+++ Data +++

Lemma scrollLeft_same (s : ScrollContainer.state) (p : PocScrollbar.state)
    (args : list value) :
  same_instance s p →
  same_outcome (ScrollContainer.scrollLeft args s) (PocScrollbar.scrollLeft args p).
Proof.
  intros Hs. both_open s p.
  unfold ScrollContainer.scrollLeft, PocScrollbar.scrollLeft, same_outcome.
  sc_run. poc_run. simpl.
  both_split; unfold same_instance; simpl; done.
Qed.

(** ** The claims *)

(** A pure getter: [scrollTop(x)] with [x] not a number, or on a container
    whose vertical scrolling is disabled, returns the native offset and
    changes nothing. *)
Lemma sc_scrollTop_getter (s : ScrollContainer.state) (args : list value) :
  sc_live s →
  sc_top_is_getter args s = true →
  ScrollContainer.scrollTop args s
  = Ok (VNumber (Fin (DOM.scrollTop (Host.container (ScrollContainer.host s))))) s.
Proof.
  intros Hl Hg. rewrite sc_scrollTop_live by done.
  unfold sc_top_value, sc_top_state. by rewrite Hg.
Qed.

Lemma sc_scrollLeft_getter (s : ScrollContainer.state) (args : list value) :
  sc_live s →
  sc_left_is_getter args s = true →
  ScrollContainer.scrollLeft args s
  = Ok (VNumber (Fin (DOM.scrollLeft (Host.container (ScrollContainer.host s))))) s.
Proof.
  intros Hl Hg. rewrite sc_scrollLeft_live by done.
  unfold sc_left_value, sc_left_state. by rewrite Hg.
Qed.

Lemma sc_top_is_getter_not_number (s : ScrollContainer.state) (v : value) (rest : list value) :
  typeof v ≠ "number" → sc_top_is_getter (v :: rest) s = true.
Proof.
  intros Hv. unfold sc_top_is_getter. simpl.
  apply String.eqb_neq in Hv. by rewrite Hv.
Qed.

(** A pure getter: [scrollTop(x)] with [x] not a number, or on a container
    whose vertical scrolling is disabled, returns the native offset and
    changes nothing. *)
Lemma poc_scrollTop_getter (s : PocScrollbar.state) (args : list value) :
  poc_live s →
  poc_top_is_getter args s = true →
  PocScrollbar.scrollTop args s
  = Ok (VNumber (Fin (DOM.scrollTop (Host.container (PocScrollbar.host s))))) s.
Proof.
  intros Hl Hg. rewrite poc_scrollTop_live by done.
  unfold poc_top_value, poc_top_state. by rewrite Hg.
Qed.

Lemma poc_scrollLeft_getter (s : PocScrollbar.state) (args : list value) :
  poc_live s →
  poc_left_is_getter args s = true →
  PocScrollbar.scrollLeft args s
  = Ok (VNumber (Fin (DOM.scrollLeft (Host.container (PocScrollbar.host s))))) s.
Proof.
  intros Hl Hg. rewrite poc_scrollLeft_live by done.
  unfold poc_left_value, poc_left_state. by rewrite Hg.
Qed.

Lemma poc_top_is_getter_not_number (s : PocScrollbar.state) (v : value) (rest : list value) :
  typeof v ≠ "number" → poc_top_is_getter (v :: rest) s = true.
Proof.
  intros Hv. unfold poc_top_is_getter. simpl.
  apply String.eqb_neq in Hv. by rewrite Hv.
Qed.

+++
+++ Data +++

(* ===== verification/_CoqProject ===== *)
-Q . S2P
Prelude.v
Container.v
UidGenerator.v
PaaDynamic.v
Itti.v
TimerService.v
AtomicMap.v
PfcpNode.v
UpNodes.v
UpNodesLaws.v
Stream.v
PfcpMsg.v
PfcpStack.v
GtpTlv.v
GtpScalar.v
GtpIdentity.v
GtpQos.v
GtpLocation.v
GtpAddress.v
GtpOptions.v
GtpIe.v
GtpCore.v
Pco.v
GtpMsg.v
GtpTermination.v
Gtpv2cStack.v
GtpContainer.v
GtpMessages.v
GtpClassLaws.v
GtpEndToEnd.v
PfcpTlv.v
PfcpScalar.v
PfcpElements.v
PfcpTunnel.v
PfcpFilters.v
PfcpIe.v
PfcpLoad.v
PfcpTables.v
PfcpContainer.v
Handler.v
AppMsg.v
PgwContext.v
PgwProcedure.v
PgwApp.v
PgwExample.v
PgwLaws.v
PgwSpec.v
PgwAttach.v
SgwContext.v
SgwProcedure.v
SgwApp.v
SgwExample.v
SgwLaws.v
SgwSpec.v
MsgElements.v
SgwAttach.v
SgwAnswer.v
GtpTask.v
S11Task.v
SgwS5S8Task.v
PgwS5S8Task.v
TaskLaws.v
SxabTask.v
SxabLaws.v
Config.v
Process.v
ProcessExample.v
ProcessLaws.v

+++

• [Aim of the task]: Once you find the line with "PfcpContainer.v" in the entries above, output it and each line after it up to and including the line with "ProcessLaws.v", and nothing else.

• [Solution]:
PfcpContainer.v
Handler.v
AppMsg.v
PgwContext.v
PgwProcedure.v
PgwApp.v
PgwExample.v
PgwLaws.v
PgwSpec.v
PgwAttach.v
SgwContext.v
SgwProcedure.v
SgwApp.v
SgwExample.v
SgwLaws.v
SgwSpec.v
MsgElements.v
SgwAttach.v
SgwAnswer.v
GtpTask.v
S11Task.v
SgwS5S8Task.v
PgwS5S8Task.v
TaskLaws.v
SxabTask.v
SxabLaws.v
Config.v
Process.v
ProcessExample.v
ProcessLaws.v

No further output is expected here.